Sudan’s paramilitary Rapid Support Forces (RSF) on January 15 pursued rival Sudanese Armed Forces-affiliated (SAF) militias from the Darfur region into Chad and attacked a Chadian Army camp, killing seven soldiers and destroying combat vehicles.
The attack came after a week of fighting in the Sudanese town of Tine, North Darfur State, one of the last areas in the region where fighting between the RSF and SAF continues.
On December 26, two Chadian Soldiers were killed in a strike on an Army camp by a drone originating from Sudan, two days after the RSF briefly seized the North Darfur border towns of Abu Qamra, Ambara and Karnoi. The SAF and RSF blamed each other for the attack. The cross-border attacks stoked fears of escalating regional violence amid dire humanitarian crises in Chad and Sudan.
“We call on all parties in the conflict to stop all violations of Chadian territory,” Chadian government spokesman Gassim Cherif said in a report by The Defense Post. “This is our final warning. We cannot have our defense and security forces dragged into the conflict … or Chadians dying.”
The RSF had consolidated its control over most of Darfur by late October 2025 after overrunning El Fasher, capital of North Darfur State. Attacks increased on the Chadian border as the RSF pushed farther north to eliminate small holdouts of SAF-aligned militias known as the Joint Force and local self-defense groups known as the Popular Resistance.
The RSF attacks against members of the Zaghawa ethnic group, who live on either side of the border, risk angering the Chadian government.
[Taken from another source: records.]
(* ===== verification/ObjectImport.v ===== *)
(** * ObjectImport: objects built from an application's template

    Models the parsers of [src/src/api/object.rs] behind [C_CreateObject]: data
    objects, certificates, and keys with their components. The constructors of
    [software-key-core] that check a key are the class [KeyImport]. *)
From coqutil Require Import Datatypes.RecordSetters.
From S2P Require Import Prelude Errors Storage Mechanisms AttributeTypes KeyMetadata YubiHsm SlotState SessionApi CryptApi Digests CipherModes Ciphers SignatureModes OathOtp HsmCapabilities PivTables Attributes Templates.
Import DoubleBraceUpdate.

(** ** Interfaces *)

Inductive MlKemError : Type :=
| MlKemRandomnessUnavailable | MlKemInvalidSeedLength | MlKemInvalidKey | MlKemInvalidCiphertext.

(** The checking constructors of keys; a private key is the value that the
    other files carry for it. *)
Class KeyImport : Type := {
  rsa_max_size : Z;
  rsa_import_public : Z → Z → option RsaPublicKey;
  from_rsa_components : Z → Z → Z → list Z → option RsaPrivateKey;
  ec_point_on_curve : EcCurve → list Z → bool;
  ec_from_serialized : EcCurve → list Z → option (list Z);
  edwards_from_serialized : EdwardsCurve → list Z → option (list Z);
  edwards_private_key_length : EdwardsCurve → Z;
  montgomery_from_serialized : MontgomeryCurve → list Z → option (list Z);
  ml_dsa_from_components : MlDsaParameterSet → option (list Z) → option (list Z) → outcome MlDsaError (list Z);
  ml_kem_from_components : MlKemParameterSet → option (list Z) → option (list Z) → outcome MlKemError (list Z);
  hybrid_from_seed_slice : HybridKemConstruction → list Z → option (list Z);
}.
(** The command of a pair, and the private and the public object of it. *)
Definition yubihsm_generate_key_pair_command (m : CK_MECHANISM) (public_template private_template : list CK_ATTRIBUTE)
    : outcome Error (TokenObject * TokenObject * Command) :=
  let? _ := bail (has_parameter m) #CKR_MECHANISM_PARAM_INVALID in
  let? '(key_kind, algorithm) := yubihsm_generation_algorithm (mechanism m) public_template private_template in
  let? _ := validate_unique_template public_template in
  let? _ := validate_unique_template private_template in
  let? public_wrap := bool_attribute_or_false public_template CKA_WRAP in
  let? public_unwrap := bool_attribute_or_false public_template CKA_UNWRAP in
  let? private_wrap := bool_attribute_or_false private_template CKA_WRAP in
  let? private_unwrap := optional_bool_template_attribute private_template CKA_UNWRAP in
  let? private_extractable := bool_attribute_or_false private_template CKA_EXTRACTABLE in
  let? public_object := key_pair_object (without [CKA_UNWRAP] public_template) CKO_PUBLIC_KEY key_kind in
  let public_object := if is_some (template_attribute public_template CKA_TOKEN) then public_object
                       else public_object {{ token := false }} in
  let? private_object :=
    key_pair_object (without [CKA_WRAP; CKA_UNWRAP; CKA_EXTRACTABLE] private_template) CKO_PRIVATE_KEY key_kind in
  let wrap_key := public_wrap || default false private_unwrap in
  let private_object :=
    private_object {{ attributes -> unwrap := wrap_key }} {{ attributes -> extractable := private_extractable }}
                   {{ attributes -> never_extractable := negb private_extractable }} in
  let? _ := bail (negb (token private_object)) #CKR_TEMPLATE_INCONSISTENT in
  let? _ := bail (token public_object && negb (bool_decide (o_id public_object = o_id private_object)))
              #CKR_TEMPLATE_INCONSISTENT in
  let? _ := bail ((key_kind =? CKK_EC_MONTGOMERY) && (public_uses public_object || private_uses private_object))
              #CKR_TEMPLATE_INCONSISTENT in
  let private_object := if bool_decide (o_label private_object = [])
                        then private_object {{ attributes -> obj_label := o_label public_object }} else private_object in
  let? hardware := yubihsm_hardware_import_object private_object in
  let hardware := hardware {{ attributes -> encapsulate := encapsulate (attributes public_object) }} in
  let? _ := bail (public_unwrap || private_wrap || (wrap_key && negb (key_kind =? CKK_RSA))
                  || (public_wrap && (negb (token public_object) || bool_decide (private_unwrap = Some false)))
                  || (wrap_key && (public_uses public_object || private_uses private_object
                                   || derive (attributes private_object)))) #CKR_TEMPLATE_INCONSISTENT in
  let? command :=
    if wrap_key then
      let? id := yubihsm_id (o_id hardware) in
      let usages := mkUsages false false false false false false false false true private_extractable in
      generate_wrap_key
        (mkDelegated (mkObjectParameters id (o_label hardware) 0xffff
                        (yubihsm_attributes_to_capabilities YUBIHSM_WRAP_KEY algorithm usages) algorithm)
           (replicate 8 0xff))
    else
      let? parameters := yubihsm_object_parameters hardware YUBIHSM_ASYMMETRIC_KEY algorithm in
      generate_object GenerateAsymmetricKey parameters in
  Ok (private_object, public_object, command).

Definition YUBIHSM_ALGO_OPAQUE_DATA : Z := 30.

(** How an object is written into a YubiHSM: the command, and the class and type
    of what it makes. *)
Section hsm_import.
Context `{HsmKeyEncodings, KeyCore}.

Definition padded_big_num (value length : Z) : outcome Error (list Z) :=
  let encoded := to_bytes_be value in
  let? _ := bail (length <? len encoded) #CKR_KEY_SIZE_RANGE in
  Ok (replicate (Z.to_nat (length - len encoded)) 0 ++ encoded).

(** The device's algorithm of an RSA key, by the size of its modulus. *)
Definition yubihsm_rsa_algorithm (size : Z) : outcome Error Z :=
  if size =? 256 then Ok YUBIHSM_ALGO_RSA_2048
  else if size =? 384 then Ok YUBIHSM_ALGO_RSA_3072
  else if size =? 512 then Ok YUBIHSM_ALGO_RSA_4096
  else Err #CKR_KEY_SIZE_RANGE.

Definition yubihsm_put (code : CommandCode) (o : TokenObject) (kind object_type algorithm : Z) (value : list Z)
    : outcome Error (Command * Z * Z) :=
  let? parameters := yubihsm_object_parameters o object_type algorithm in
  let? command := put_object code parameters value in
  Ok (command, kind, object_type).
(* ===== verification/ObjectApi.v ===== *)
(** * ObjectApi: reading, changing, copying, creating and destroying objects

    Models the entry points of [src/src/api/object.rs] on one session:
    [C_GetAttributeValue], [C_SetAttributeValue], [C_CopyObject],
    [C_CreateObject], [C_DestroyObject] and [C_GetObjectSize]. What only a
    backend does (deleting a key on a card, moving it to another slot, storing an
    encrypted software key) is the class [ObjectBackend]. *)
From coqutil Require Import Datatypes.RecordSetters.
From S2P Require Import Prelude Errors LoginSelectors Storage Mechanisms AttributeTypes KeyMetadata YubiHsm SlotState SessionApi CryptApi Digests CipherModes Ciphers SignatureModes OathOtp HsmCapabilities HsmCommands PivTables Attributes Templates ObjectImport MechanismTables KeyMechanisms.
Import DoubleBraceUpdate.

(** ** The backend *)

(** The [Slot] methods the object API calls. [read_value] and [write_value] are
    the cells in which the values of YubiHSM objects are kept. *)
Class ObjectBackend (B : Type) : Type := {
  slot_label : B → list Z;
  slot_serial : B → list Z;
  native_keys : B → NativeKeys;
  token_objects_copyable : B → bool;
  token_mutations_require_login : B → bool;
  stores_software_token_keys : B → bool;
  supports_software_keys : B → bool;
  read_value : Z → B → option (list Z);
  write_value : Z → option (list Z) → B → B;
  yubihsm_read_object : Z → Z → SM B Error (list Z);
  store_software_private_object : Z → TokenObject → SM B Error TokenObject;
  destroy_software_private_object : list Z → SM B Error unit;
  oath_delete : list Z → SM B Error unit;
  yubihsm_destroy_public_projection : Z → list Z → SM B Error unit;
  yubihsm_destroy_native_object : Z → list Z → SM B Error (option (list Z));
  yubihsm_set_attributes : Z → list Z → option (list Z) → option (list Z) → option TokenObject → SM B Error unit;
  fido_delete_preview_credential : PreviewSignRegistration → SM B Error unit;
  piv_delete_data : Z → SM B Error unit;
  piv_delete_key : Z → SM B Error unit;
  piv_delete_certificate : Z → SM B Error unit;
  piv_move_key : Z → Z → SM B Error unit;
  openpgp_set_touch_policy : Z → Z → SM B Error unit;
  fill_instance : SM B unit (list Z);
}.

(** The [Slot] methods that also change the slot's state: a native import, and
    the stores for token objects. *)
Class ObjectStores (B P : Type) : Type := {
  slot_create_object : Z → list CK_ATTRIBUTE → SM (SlotContext B P) Error (option Z);
  store_token_key : Z → TokenObject → SM (SlotContext B P) Error Z;
  store_data : Z → TokenObject → SM (SlotContext B P) Error Z;
}.
Definition counter_derive_in (k : Z) (m : Z) (fields : list CounterKdfField) (base_handle : Z) (templ : list CK_ATTRIBUTE) : M Z :=
  let! '(id, flags, logged_in) := session_details k in
  let! _ := require_slot_mechanism id m CKF_DERIVE in
  let! base := visible_key base_handle logged_in in
  let! key := sm_lift (counter_base_key base) in
  let! templ := sm_lift (with_policy templ (derive_policy base)) in
  let! '(o, length) := sm_lift (counter_derive_object templ flags logged_in) in
  let! enabled := native_session_objects_enabled k in
  match (if (enabled : bool) && negb (token o) then native_session_object_source base else None) with
  | Some source =>
      let! kind := sm_lift (native_session_object_kind o) in
      let! command := sm_lift (derive_session_counter (native_session_object_flags o) kind length source fields) in
      publish_native k id command (mark_derived CKM_SP800_108_COUNTER_KDF (inherit_history base o)) length
  | None =>
      let! o := derive_counter_key_with base fields o length
                  (λ input, counter_cmac key input (λ id, yubihsm_aes_cmac k id input)) in
      publish_software_secret_object k id o
  end.

(** ** HKDF *)

Definition CKF_HKDF_SALT_NULL : Z := 1.
Definition CKF_HKDF_SALT_DATA : Z := 2.
Definition CKF_HKDF_SALT_KEY : Z := 4.

Record HkdfRequest : Type := mkHkdfRequest {
  hk_extract : bool; hk_expand : bool; hk_digest : MessageDigest; hk_salt_data : option (list Z); hk_info : list Z;
  hk_salt_type : Z; hk_salt_key : Z;
}.
Definition hkdf_request (m : CK_MECHANISM) : outcome Error HkdfRequest :=
  let invalid {A} : outcome Error A := Err #CKR_MECHANISM_PARAM_INVALID in
  let? p := sized_parameter ((λ memory, as_hkdf (as_key memory)) <$> pParameter m) (ulParameterLen m) SIZE_OF_HKDF_PARAMS in
  let extract := negb (bExtract p =? CK_FALSE) in
  let expand := negb (bExpand p =? CK_FALSE) in
  let? _ := bail (negb extract && negb expand) #CKR_MECHANISM_PARAM_INVALID in
  let? digest := if prfHashMechanism p =? CKM_SHA_1 then Ok HashSha1
                 else if prfHashMechanism p =? CKM_SHA256 then Ok HashSha256
                 else if prfHashMechanism p =? CKM_SHA384 then Ok HashSha384
                 else if prfHashMechanism p =? CKM_SHA512 then Ok HashSha512
                 else invalid in
  let? salt_data := if extract && (ulSaltType p =? CKF_HKDF_SALT_DATA) then
                      let? _ := bail (is_null (pSalt p) || (ulSaltLen p =? 0)) #CKR_MECHANISM_PARAM_INVALID in
                      omap_ok Some (map_err (λ _, #CKR_MECHANISM_PARAM_INVALID) (from_raw_parts (pSalt p) (ulSaltLen p)))
                    else Ok None in
  let? _ := bail (extract && negb (one_of [CKF_HKDF_SALT_NULL; CKF_HKDF_SALT_DATA; CKF_HKDF_SALT_KEY] (ulSaltType p)))
              #CKR_MECHANISM_PARAM_INVALID in
  let? info := if expand then map_err (λ _, #CKR_MECHANISM_PARAM_INVALID) (from_raw_parts (pInfo p) (ulInfoLen p))
               else Ok [] in
  Ok (mkHkdfRequest extract expand digest salt_data info (ulSaltType p) (hSaltKey p)).
Lemma hidden_read_one k handle o m' a x :
  hidden_variant o m' →
  read_one_attribute (P := P) k handle (with_material o m') a x = read_one_attribute k handle o a x.
Proof.
  intros Hh. unfold read_one_attribute. rewrite (hidden_supports _ _ _ Hh), (hidden_sensitive _ _ _ Hh).
  destruct (supports_attribute o (attr_type a)) eqn:Hs; [|done]. cbn [negb].
  destruct (attribute_is_sensitive o (attr_type a)) eqn:Hn; [done|].
  destruct (one_of _ (attr_type a)); [by destruct o|].
  assert (object_attribute_value k handle (with_material o m') (attr_type a) x
          = object_attribute_value k handle o (attr_type a) x) as He; [|unfold sbind; by rewrite He].
  assert (plain_attribute_value (P := P) (with_material o m') (attr_type a) x
          = plain_attribute_value o (attr_type a) x) as Hpl.
  { unfold plain_attribute_value. by rewrite (hidden_attribute_value _ _ _ _ Hh Hn). }
  unfold object_attribute_value, allowed_key_mechanisms. rewrite (hidden_sensitive _ _ _ Hh), Hn.
  destruct (attr_type a =? CKA_PKCS11RS_URI); [by destruct o|].
  change (is_key_object (with_material o m')) with (one_of [CKO_PUBLIC_KEY; CKO_OTP_KEY; CKO_PRIVATE_KEY; CKO_SECRET_KEY]
    (class (with_material o m'))).
  assert (class (with_material o m') = class o) as -> by (by destruct o). fold (is_key_object o).
  destruct ((attr_type a =? CKA_ALLOWED_MECHANISMS) && is_key_object o).
  { unfold sbind, asks, sm_gets. cbn. by rewrite (hidden_allowed _ _ _ _ Hh). }
  revert Hpl. destruct o as [? ? cl ? tok ? ? ? ? ? ? ? ? ? m ?].
  destruct Hh as [v v' Em|v v' Em|key key' Em]; cbn in Em; subst; unfold sbind, asks, gets, sm_gets; cbn -[plain_attribute_value is_native_token_object_handle].
  all: intros Hpl; destruct ((attr_type a =? CKA_COPYABLE) && _ && _); [done|].
  all: rewrite ?andb_false_r, ?andb_false_l; exact Hpl.
Qed.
Chadian President Mahamat Déby and much of the upper echelons of Chad’s military are members of this group.
The increased violence has strained Chad’s border towns as a continuing influx of Sudanese refugees cross the countries’ 1,400-kilometer border. Between December 22 and January 16, about 18,000 Sudanese families fled to Chad amid skirmishes that killed 103 civilians and wounded 88, the People’s Dispatch reported. The population in the town of Adré, where most of the Sudanese refugees enter Chad, has risen tenfold since the war began, causing prices to rise amid increasing unemployment and exacerbating outbreaks of cholera and other illnesses.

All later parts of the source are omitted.